Dynamic Structural Engineering of Ferrocene-Functionalized Ag20 Nanoclusters for Enhanced CO2 Electroreduction Performance

The integration of organometallic motifs with metal nanoclusters offers a powerful strategy for constructing hybrid catalysts with precisely tunable active sites. Here, we report the synthesis of a 20-silver nanocluster, Ag20-Fc, via cooperative coordination between thiacalix[4]arene (TC4A) and ferrocenylacetylene ligands. The cluster adopts a distinctive sandwich-like architecture, featuring two Ag5@TC4A units flanking a ferrocenyl-stabilized Ag10 core, and exhibits excellent structural tunability.
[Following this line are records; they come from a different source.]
(* ===== verification/UniPoly.v ===== *)
(** [akita-algebra/src/uni_poly.rs]: dense and compressed univariate
    polynomials over a field, their evaluation, the recovery of the omitted
    linear term, interpolation from equispaced points, and their codecs. *)

From S2P Require Import Prelude Field Serialization.
Local Open Scope field_scope.

Record UniPoly (E : Type) := { coeffs : list E }.
Arguments coeffs {E}. Arguments Build_UniPoly {E}.
Record CompressedUniPoly (E : Type) := { coeffs_except_linear_term : list E }.
Arguments coeffs_except_linear_term {E}. Arguments Build_CompressedUniPoly {E}.

Module UniPoly.
Section ops.
Context {E : Type} `{Field E}.

Definition from_coeffs (l : list E) : UniPoly E := {| coeffs := l |}.

Definition degree (p : UniPoly E) : Z := saturating_sub (len (coeffs p)) 1.

(** Horner's rule over the reversed coefficients. *)
Definition evaluate (p : UniPoly E) (x : E) : E :=
  foldl (fun acc c => acc * x + c) 0 (rev (coeffs p)).

Definition compress (p : UniPoly E) : CompressedUniPoly E :=
  match coeffs p with
  | [] => {| coeffs_except_linear_term := [] |}
  | [c0] => {| coeffs_except_linear_term := [c0] |}
  | c0 :: _ :: rest => {| coeffs_except_linear_term := c0 :: rest |}
  end.

(** One pass of the forward-difference table:
    [table[j] = table[j + 1] - table[j]] for increasing [j], then [pop]. *)
Fixpoint diff_row (table : list E) : list E :=
  match table with
  | a :: ((b :: _) as tl) => (b - a) :: diff_row tl
  | _ => []
  end.

(** [deltas]: the heads of the successive rows, [n - 1] passes. *)
Fixpoint delta_loop (n : nat) (table : list E) : list E :=
  match n with
  | O => []
  | S n =>
      let table := diff_row table in
      match table with
      | [] => []
      | d :: _ => d :: delta_loop n table
      end
  end.

(** The divided differences: [delta_k / k!] with a running factorial. *)
Fixpoint divided_loop {Er : Type} (k : Z) (factorial : E) (deltas : list E)
  : outcome Er (list E) :=
  match deltas with
  | [] => Ok []
  | delta_k :: deltas =>
      let factorial := factorial * from_u64 k in
      let* inv := unwrap (finverse factorial) in
      let* rest := divided_loop (k + 1)%Z factorial deltas in
      Ok (delta_k * inv :: rest)
  end.

(** [coeffs * (X - shift) + d], the inner loop of the Newton expansion. *)
Fixpoint newton_step (prev : E) (shift : E) (cs : list E) : list E :=
  match cs with
  | [] => [prev]
  | c :: cs => (prev - shift * c) :: newton_step c shift cs
  end.

(** The outer loop, [k] from [n - 2] down to [0]. *)
Fixpoint newton_expand (ks : list (Z * E)) (cs : list E) : list E :=
  match ks with
  | [] => cs
  | (k, d) :: ks => newton_expand ks (newton_step d (from_u64 k) cs)
  end.

(** [while coeffs.len() > 1 && last.is_zero() { pop }] *)
Fixpoint trim_rev (l : list E) : list E :=
  match l with
  | c :: ((_ :: _) as tl) => if feqb c 0 then trim_rev tl else l
  | _ => l
  end.
Definition trim (l : list E) : list E := rev (trim_rev (rev l)).

Definition from_evals {Er : Type} (evals : list E) : outcome Er (UniPoly E) :=
  match evals with
  | [] => Ok (from_coeffs [])
  | [e] => Ok (from_coeffs [e])
  | e0 :: _ =>
      let n := length evals in
      let deltas := delta_loop (n - 1) evals in
      let* tail := divided_loop 1 1 deltas in
      let divided_diffs := e0 :: tail in
      match rev (zip (seqZ 0 (Z.of_nat n)) divided_diffs) with
      | [] => Panic
      | (_, top) :: ks => Ok (from_coeffs (trim (newton_expand ks [top])))
      end
  end.
End ops.
End UniPoly.

Module CompressedUniPoly.
Section ops.
Context {E : Type} `{Field E}.

Definition degree (p : CompressedUniPoly E) : Z :=
  let len := len (coeffs_except_linear_term p) in
  if len <=? 1 then 0%Z else len.

Definition recover_linear_term (p : CompressedUniPoly E) (hint : E) : E :=
  match coeffs_except_linear_term p with
  | [] => 0
  | c0 :: rest => foldl (fun linear c => linear - c) (hint - c0 - c0) rest
  end.

Definition decompress (p : CompressedUniPoly E) (hint : E) : UniPoly E :=
  match coeffs_except_linear_term p with
  | [] => UniPoly.from_coeffs []
  | c0 :: rest => UniPoly.from_coeffs (c0 :: recover_linear_term p hint :: rest)
  end.

(** [acc] and [pow] of the evaluation loop. *)
Definition eval_from_hint (p : CompressedUniPoly E) (hint x : E) : E :=
  match coeffs_except_linear_term p with
  | [] => 0
  | c0 :: rest =>
      let linear := recover_linear_term p hint in
      fst (foldl (fun '(acc, pow) c => (acc + c * pow, pow * x))
             (c0 + x * linear, x * x) rest)
  end.
End ops.
End CompressedUniPoly.

(** ** Codecs: [UniPoly] is length-prefixed, [CompressedUniPoly] headerless *)

Section codecs.
Context {E : Type} `{Valid E, AkitaSerialize E, AkitaDeserialize E unit, Allocator}.

#[export] Instance UniPoly_Valid : Valid (UniPoly E) := fun p => check (coeffs p).
#[export] Instance UniPoly_Serialize : AkitaSerialize (UniPoly E) := {
  serialize_with_mode p c := serialize_with_mode (coeffs p) c;
  serialized_size p c := serialized_size (coeffs p) c;
}.
#[export] Instance UniPoly_Deserialize : AkitaDeserialize (UniPoly E) unit :=
  fun input c v _ =>
    let* (cs, rest) := deserialize_with_mode (A := list E) input c v tt in
    let* out := checked_out v {| coeffs := cs |} in
    Ok (out, rest).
Ligand engineering allows replacement of the ferrocenylacetylene units with methoxyphenylacetylene (Ag20-OPh) or phenylacetylene (Ag20-Ph), while preserving the core framework. Electrospray ionization mass spectrometry reveals dynamic structural reorganization in solution, where Ag₅@TC4A fragments are capable of capturing Ag–alkyne species and reassembling into sandwich-type clusters—a process substantiated by the structural features of Ag24, Ag12, and Cu2Ag11. Ag20-Fc generates a locally electron-rich environment and conjugated ethynyl bridges that facilitate directional charge transfer, delivering outstanding electrocatalytic CO2 reduction. It achieves over 98% Faradaic efficiency for CO across a wide potential range (–1.0 to –1.8 V vs. RHE) and maintains operational stability for 48 h, significantly outperforming Ag20-OPh and Ag20-Ph. Density functional theory calculations uncover a dual enhancement mechanism in which orbital hybridization between ferrocenyl groups and silver atoms tunes the electronic structure at active sites, resulting in a 0.28 eV reduction in the energy barrier for *OCHO intermediate formation compared to Ag20-Ph.